Classics Reading List

For prospective students

Classics at Cambridge involves the study of philosophy, history, art and archaeology, and linguistics as well as of the Greek and Latin languages and literature. To get an impression of what the advantages are of such integrated study, take a look at Mary Beard and John Henderson, Classics: A Very Short Introduction (Oxford, 1995).

One of the best ways of discovering about the wider world of Classics is to read Omnibus, the journal produced twice a year by the Classical Association for anyone interested in the ancient world and its reception. Every issue contains a dozen or so short articles on aspects of Classics, most written by those who teach in universities. And it is free! 

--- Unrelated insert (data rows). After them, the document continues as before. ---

End Session.
(** ** The closest key on any mapping *)

(** X9. [_closest_key] on any mapping: with no key at all it raises
    [StopIteration]; with at least one key it returns a key of the mapping,
    and that key is the trimmed lower-cased argument whenever that is a
    key, even where an earlier key shares its first three characters. *)
Theorem closest_key_on_any_mapping `{!PyText} {V} (key : string) (mapping : list (string * V)) :
  (mapping = [] -> _closest_key key mapping = Raise StopIteration)
  ∧ (mapping ≠ [] -> ∃ r, _closest_key key mapping = Ret r ∧ r ∈ (mapping.*1))
  ∧ (str_lower (PyStr.strip key) ∈ (mapping.*1) ->
       _closest_key key mapping = Ret (str_lower (PyStr.strip key))).
Proof.
  split; [|split].
  - by intros ->.
  - intros Hne. destruct (closest_key_cases key mapping Hne) as (r & Hr & Hin & _).
    by exists r.
  - intros Hin. unfold _closest_key, alist_mem. by rewrite bool_decide_eq_true_2.
Qed.

Example closest_key_exact_beats_prefix :
  _closest_key " MYStery " [("mystic", 1%nat); ("mystery", 2%nat)] = Ret "mystery"
  ∧ _closest_key "mysterious" [("mystic", 1%nat); ("mystery", 2%nat)] = Ret "mystic".
Proof. by split. Qed.

(** ** The nodes as built *)

Section BuiltNodes.
Context {rng : Type} `{!PyRuntime rng} `{!PyText}.
Lemma getMetrics_flattened_union_witness :
  returned (getMetrics Sample.imports (Sample.request ["cpu"; "memory"])
              (Fulfilled true)
              [(1, IntervalReply (Fulfilled None));
               (0, IntervalReply (Fulfilled (Some Sample.seconds_30)));
               (1, TSVBReply (Fulfilled Sample.memory_response));
               (0, TSVBReply (Fulfilled Sample.cpu_response))]) =
    Some (Fulfilled
      [{| metric_id := "cpu";
          metric_series :=
            [{| series_id := "cpu"; series_label := "CPU";
                series_data :=
                  [{| timestamp := 1000; value := (1 # 2)%Q |};
                   {| timestamp := 2000; value := (3 # 5)%Q |}] |}] |};
       {| metric_id := "memory";
          metric_series :=
            [{| series_id := "memory"; series_label := "Memory";
                series_data := [{| timestamp := 1000; value := (40 # 1)%Q |}] |}] |}]) ∧
  ∃ nested,
    Forall2 (λ raw ds, normalize Sample.imports raw = Fulfilled ds)
      [Sample.cpu_response; Sample.memory_response] nested ∧
    length [Sample.cpu_response; Sample.memory_response] =
      length (metrics (Sample.request ["cpu"; "memory"])) ∧
    returned (getMetrics Sample.imports (Sample.request ["cpu"; "memory"])
              (Fulfilled true)
              [(1, IntervalReply (Fulfilled None));
               (0, IntervalReply (Fulfilled (Some Sample.seconds_30)));
               (1, TSVBReply (Fulfilled Sample.memory_response));
               (0, TSVBReply (Fulfilled Sample.cpu_response))]) =
      Some (Fulfilled (flatten nested)) ∧
    (∀ d, d ∈ flatten nested ↔
          ∃ raw ds, raw ∈ [Sample.cpu_response; Sample.memory_response] ∧
            normalize Sample.imports raw = Fulfilled ds ∧ d ∈ ds) ∧
    (∀ d, d ∈ flatten nested →
          ∃ raw, raw ∈ [Sample.cpu_response; Sample.memory_response] ∧
            metric_id d ∈ metricIds raw).
Proof.
  split; [reflexivity |].
  apply (getMetrics_flattened_union Sample.imports (Sample.request ["cpu"; "memory"])
           [(1, IntervalReply (Fulfilled None));
            (0, IntervalReply (Fulfilled (Some Sample.seconds_30)));
            (1, TSVBReply (Fulfilled Sample.memory_response));
            (0, TSVBReply (Fulfilled Sample.cpu_response))]
           [Sample.cpu_response; Sample.memory_response]).
  - reflexivity.
  - intros raw id Hraw Hid.
    apply elem_of_cons in Hraw as [->|Hraw];
      [|apply list_elem_of_singleton in Hraw as ->];
      apply list_elem_of_singleton in Hid as ->; reflexivity.
Defined.

(** C10: when [getMetrics] is fulfilled, its output is the concatenation, in
    the order of [options.metrics], of the normalized responses of the
    metrics, whatever the order in which the replies arrived: the entries
    that come from [metrics[i]] stand before those that come from
    [metrics[j]] whenever i < j. *)
Theorem getMetrics_preserves_metric_order imp options replies out :
  returned (getMetrics imp options (Fulfilled true) replies) = Some (Fulfilled out) →
  ∃ results nested,
    requests (getMetrics imp options (Fulfilled true) replies) =
      (λ raw, Settled (Fulfilled raw)) <$> results ∧
    length nested = length (metrics options) ∧
    Forall2 (λ raw ds, normalize imp raw = Fulfilled ds) results nested ∧
    (∀ i raw, results !! i = Some raw →
       ∃ m, metrics options !! i = Some m ∧
         (i, TSVBReply (Fulfilled raw)) ∈ replies) ∧
    out = concat nested ∧
    ∀ i j di dj, i < j → nested !! i = Some di → nested !! j = Some dj →
      ∃ a b c, out = a ++ di ++ b ++ dj ++ c.
Proof.
  simpl. destruct (joined _) as [[results|e]|] eqn:Hj; [|done..].
  intros [= Hout]. apply reshape_fulfilled in Hout as (nested & Hall & ->).
  apply joined_fulfilled in Hj.
  exists results, nested. split_and!; [done | | done | | done |].
  - rewrite <- (Forall2_length _ _ _ Hall).
    apply (f_equal length) in Hj.
    by rewrite run_length, spawn_length, length_fmap in Hj.
  - intros i raw Hi.
    assert (tasks (run options (nodeField imp options)
                     (spawn imp options (check_call imp options)) replies) !! i
            = Some (Settled (Fulfilled raw))) as Ht.
    { by rewrite Hj, list_lookup_fmap, Hi. }
    apply tasks_inv in Ht as (m & Hm & Hinv). exists m. split; [done |].
    destruct (tsvb imp m); [|done]. by destruct Hinv.
  - intros i j di dj. apply concat_ordered.
Qed.
(** * Berlin logistics agent: feature encoding, drift monitor, generator

    Shallow embedding of [scripts/tools.py] (input normalisation, the
    feature vector built by [predict_delivery_time] and
    [explain_delivery_prediction], [check_data_drift], [anonymize_pii],
    [calculate_delivery_distance], [get_weather_risk],
    [get_location_name]), of the draws, the distance and the duration of a
    generated row in [scripts/generate_data.py], and of the label tables of
    [scripts/train.py].

    Conventions of the embedding:
    - a Python [str] is a Rocq [string]; one [ascii] stands for one code
      point in U+0000..U+00FF, on which [str.lower] and [str.strip] are
      written out below;
    - a Python [float] is a primitive binary64 [float]; a Python [int] is a
      [Z]; [int / int] is the correctly rounded quotient;
    - a [dict] literal is an association list in insertion order, because
      [list(d.keys())] is iterated in that order;
    - an exception is a value of [pyexn] in the error monad [py];
    - [math.sin], [math.cos], [math.atan2] and [x ** 2], whose values come
      from the platform's C library, are the fields of a [math_module];
    - what a web request comes back with is an argument of the function
      that makes it. *)

From Stdlib Require Import ZArith NArith List String Ascii Bool Lia.
From Stdlib Require Import DecimalString Permutation.
From Stdlib Require Import Uint63 Floats FloatLemmas.
Import ListNotations.

Local Open Scope string_scope.
Local Open Scope Z_scope.

(* ===================================================================== *)
(** * Python strings *)
(* ===================================================================== *)

Module PyStr.

(** [c.isspace()] for a code point below U+0100: TAB..CR, FS..US, SPACE,
    NEL (U+0085) and NBSP (U+00A0). *)
Definition isspace (c : ascii) : bool :=
  let n := N_of_ascii c in
  ((9 <=? n) && (n <=? 13) || (28 <=? n) && (n <=? 32)
   || (n =? 133) || (n =? 160))%N.

(** [c.lower()] for a code point below U+0100: A..Z and the accented
    capitals U+00C0..U+00DE (the multiplication sign U+00D7 apart) move up
    by 32; everything else is unchanged. *)
Definition lower_char (c : ascii) : ascii :=
  let n := N_of_ascii c in
  if ((65 <=? n) && (n <=? 90)
      || (192 <=? n) && (n <=? 222) && negb (n =? 215))%N
  then ascii_of_N (n + 32) else c.
Lemma raftLog_stableSnapTo_preserves (l : raftLog Store) (i sl : Z) :
  log_invariant l ->
  Storage_LastIndex (storage l) = Ret (sl, None) -> i <= sl ->
  log_invariant (raftLog_stableSnapTo l i) /\
  committed (raftLog_stableSnapTo l i) = committed l /\
  applied (raftLog_stableSnapTo l i) = applied l.
Proof.
  intros (li & Hli & Ha & Hc) Hsl Hle.
  split; [|split; reflexivity].
  unfold log_invariant, raftLog_stableSnapTo, raftLog_lastIndex, unstable_stableSnapTo.
  cbn [unstab storage committed applied].
  unfold raftLog_lastIndex in Hli.
  destruct (snapshot (unstab l)) as [s|] eqn:Hsnap.
  2:{ exists li. split; [exact Hli|]. split; assumption. }
  destruct (Z.eqb_spec (SnapIndex (Metadata s)) i) as [Hi|Hi].
  2:{ exists li. split; [exact Hli|]. split; assumption. }
  unfold unstable_maybeLastIndex in Hli |- *. cbn [entries offset snapshot].
  rewrite Hsnap in Hli.
  destruct (Z.eqb_spec (len (entries (unstab l))) 0) as [Hz|Hnz]; cbn [negb] in Hli |- *;
    cbv iota in Hli |- *.
  - (* the snapshot was the end of the log: now the storage is *)
    injection Hli as <-. rewrite Hsl. cbn [obind].
    exists sl. split; [reflexivity|]. split; [exact Ha|lia].
  - exists li. split; [exact Hli|]. split; assumption.
Qed.

End Invariant.

Section InvariantOverMemoryStorage.
Import Raft.
Context {ext : External}.
(** X9.  When [RecvAll] returns [n] and a buffer, the buffer holds the [n]
    bytes the [recv]s delivered, in the order they came, from its start on;
    the rest of the buffer is as it was and its length has not changed.  The
    buffer must have room for [len] bytes, and [recv] must hand over the
    bytes it reports. *)
Theorem RecvAll_fills_a_prefix :
  forall (P : platform) (os : OS) (fuel : nat) (this : TCPSocket)
         (buf_ buf' : list byte) (len n : Z) (w w' : world),
    is_size_t len ->
    len <= Z.of_nat (List.length buf_) ->
    recv_contract os ->
    recv_data_contract os ->
    TCPSocket_RecvAll P os fuel this buf_ len w = (Done (n, buf'), w') ->
    exists evs,
      trace w' = trace w ++ evs
      /\ Z.of_nat (List.length (delivered (sockfd this) evs)) = n
      /\ buf' = delivered (sockfd this) evs ++ skipn (Z.to_nat n) buf_
      /\ List.length buf' = List.length buf_.
Proof.
  intros P os fuel this buf_ buf' len n w w' Hlen Hroom Hcontract Hdata Hrun.
  unfold TCPSocket_RecvAll in Hrun.
  destruct (RecvAll_loop_buffer P os this len Hlen fuel Hcontract Hdata
              buf_ 0 w w' (Done (n, buf'))
              ltac:(unfold is_size_t in Hlen; lia) Hroom Hrun)
    as (evs & Htrace & Hres).
  destruct (Hres n buf' eq_refl) as (Hcount & Hle & Hbuf).
  cbn [Z.to_nat firstn app] in Hbuf.
  exists evs. split; [exact Htrace | split; [lia | split; [exact Hbuf |]]].
  rewrite Hbuf, length_app, length_skipn. lia.
Qed.

Lemma machine_recv_contract (busy : Z) : recv_contract (machine busy 2).
Proof.
  intros w fd n flags Hn.
  cbn [machine os_recv fst snd]. rewrite length_firstn. lia.
Qed.

Lemma machine_recv_data_contract (busy : Z) : recv_data_contract (machine busy 2).
Proof.
  intros w fd n flags Hn. cbn [machine os_recv fst snd]. lia.
Qed.

Lemma RecvAll_fills_a_prefix_witness :
  exists evs,
    trace (snd (TCPSocket_RecvAll linux (machine 0 2) 10 (TCPSocket_of 3)
                                  (repeat xff 8) 8 fresh_world))
    = trace fresh_world ++ evs
    /\ Z.of_nat (List.length (delivered (sockfd (TCPSocket_of 3)) evs)) = 5
    /\ hello ++ [xff; xff; xff]
       = delivered (sockfd (TCPSocket_of 3)) evs ++ skipn (Z.to_nat 5) (repeat xff 8)
    /\ List.length (hello ++ [xff; xff; xff]) = List.length (repeat xff 8).
Proof.
  apply (RecvAll_fills_a_prefix linux (machine 0 2) 10 (TCPSocket_of 3)
                                (repeat xff 8) (hello ++ [xff; xff; xff]) 8 5
                                fresh_world).
  - unfold is_size_t, SIZE_MAX. lia.
  - cbn. lia.
  - apply machine_recv_contract.
  - apply machine_recv_data_contract.
  - reflexivity.
Defined.

(** ** [SelectHelper::Select]: what it asks for and what it returns *)

Lemma fill_from_spec (fds : list Z) :
  Forall (fun x => 0 <= x) fds ->
  forall (s : fd_set) (fd : Z),
    Z.testbit (fold_left (fun s fd => FD_SET fd s) fds s) fd
    = Z.testbit s fd || existsb (fun x => x =? fd) fds.
Proof.
  induction fds as [| x fds IH]; intros Hall s fd; cbn [fold_left existsb].
  - rewrite orb_false_r. reflexivity.
  - inversion Hall as [| ? ? Hx Hrest]; subst.
    rewrite (IH Hrest). unfold FD_SET.
    rewrite Z.setbit_eqb by exact Hx.
    destruct (x =? fd), (Z.testbit s fd); reflexivity.
Qed.

(** A descriptor is in the set built from a vector exactly when it is in the
    vector. *)
Lemma fill_set_spec (fds : list Z) (fd : Z) :
  Forall fits_fd_set fds ->
  FD_ISSET fd (fill_set fds) = true <-> In fd fds.
Proof.
  intros Hall. unfold FD_ISSET, fill_set.
  rewrite fill_from_spec.
  - unfold FD_ZERO. rewrite Z.bits_0. cbn [orb]. rewrite existsb_exists. split.
    + intros (x & Hin & Heq). apply Z.eqb_eq in Heq. subst x. exact Hin.
    + intros Hin. exists fd. split; [exact Hin | apply Z.eqb_refl].
  - apply (Forall_impl _ (P := fits_fd_set)); [| exact Hall].
    intros x Hx. unfold fits_fd_set in Hx. lia.
Qed.

(** X10.  The three sets [Select] hands to [select] hold exactly the
    descriptors registered with [WatchRead], [WatchWrite] and
    [WatchException]: every registered descriptor is in its set, nothing
    else is, and a descriptor registered twice is in once.  The descriptors
    must be ones [FD_SET] is defined for. *)
Theorem Select_passes_registered_sets :
  forall (P : platform) (os : OS) (this : SelectHelper) (timeout : Z)
         (w : world),
    Forall fits_fd_set (read_fds this) ->
    Forall fits_fd_set (write_fds this) ->
    Forall fits_fd_set (except_fds this) ->
    exists nfds rd wr ex tm r e rd' wr' ex',
      snd (SelectHelper_Select P os this timeout w)
      = record w e (EvSelect nfds rd wr ex tm r e rd' wr' ex')
      /\ (forall fd, FD_ISSET fd rd = true <-> In fd (read_fds this))
      /\ (forall fd, FD_ISSET fd wr = true <-> In fd (write_fds this))
      /\ (forall fd, FD_ISSET fd ex = true <-> In fd (except_fds this)).
Proof.
  intros P os this timeout w Hrd Hwr Hex.
  destruct (Select_trace P os this timeout w) as (r & e & sets & Htrace).
  unfold select_call in Htrace.
  do 10 eexists. split; [exact Htrace |].
  split; [| split]; intros fd; apply fill_set_spec; assumption.
Qed.

Lemma Select_passes_registered_sets_witness :
  exists nfds rd wr ex tm r e rd' wr' ex',
    snd (SelectHelper_Select linux (machine 0 2)
           (run_ops (SelectHelper_ctor
                       {| maxfd := 77; read_set := 5; write_set := 6;
                          except_set := 7;
                          read_fds := []; write_fds := []; except_fds := [] |})
                    [OpWatchRead 4; OpWatchRead 9; OpWatchRead 4; OpWatchWrite 6])
           0 fresh_world)
    = record fresh_world e (EvSelect nfds rd wr ex tm r e rd' wr' ex')
    /\ (forall fd, FD_ISSET fd rd = true <-> In fd [4; 9; 4])
    /\ (forall fd, FD_ISSET fd wr = true <-> In fd [6])
    /\ (forall fd, FD_ISSET fd ex = true <-> In fd []).
Proof.
  apply (Select_passes_registered_sets linux (machine 0 2)
           (run_ops (SelectHelper_ctor
                       {| maxfd := 77; read_set := 5; write_set := 6;
                          except_set := 7;
                          read_fds := []; write_fds := []; except_fds := [] |})
                    [OpWatchRead 4; OpWatchRead 9; OpWatchRead 4; OpWatchWrite 6])
           0 fresh_world).
  - cbn. unfold fits_fd_set, FD_SETSIZE. repeat constructor; lia.
  - cbn. unfold fits_fd_set, FD_SETSIZE. repeat constructor; lia.
  - cbn. constructor.
Defined.

(** After any sequence of calls [maxfd] is what folding the maximum over
    the registrations since the last [Clear] gives, starting from 0. *)
Lemma maxfd_is_fold (storage : SelectHelper) (ops : list watch_op) :
  maxfd (run_ops (SelectHelper_ctor storage) ops)
  = fold_left Z.max (fds_of (since_last_clear ops)) 0.
Proof.
  destruct (split_at_last_clear ops) as (earlier & Hsplit & Hends & Hno).
  destruct (run_ops_cleared storage earlier Hends) as (_ & _ & _ & Hm0).
  destruct (run_ops_no_clear (since_last_clear ops) Hno
              (run_ops (SelectHelper_ctor storage) earlier))
    as (_ & _ & _ & Hm).
  rewrite Hm0 in Hm. rewrite <- Hm.
  rewrite Hsplit at 1. unfold run_ops. rewrite fold_left_app. reflexivity.
Qed.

A final tip: in school, especially if you study the texts in the original Latin and/ or ancient Greek, you might only get presented with bits and pieces of a text. We recommend that you make a point of always reading the entire text in an English translation.

For offer holders

Your ability to take advantage of the academic possibilities Cambridge offers you will be much increased if you do some basic orientation before you come to Cambridge. This is particularly true at King’s, where we are impatient to get on with the amazing things one can dig out of Latin and Greek texts - but one can only begin digging once one has read those texts. So try to get some of the set texts under your belt, and begin to explore the sorts of things that scholars do with them. A good place to start (in translation or in the original) are Homer’s Iliad and/ or Odyssey, Virgil’s Aeneid, Euripides, Medea and Ovid, The Art of Love/ Ars Amatoria (at the moment the first set text on the Latin side).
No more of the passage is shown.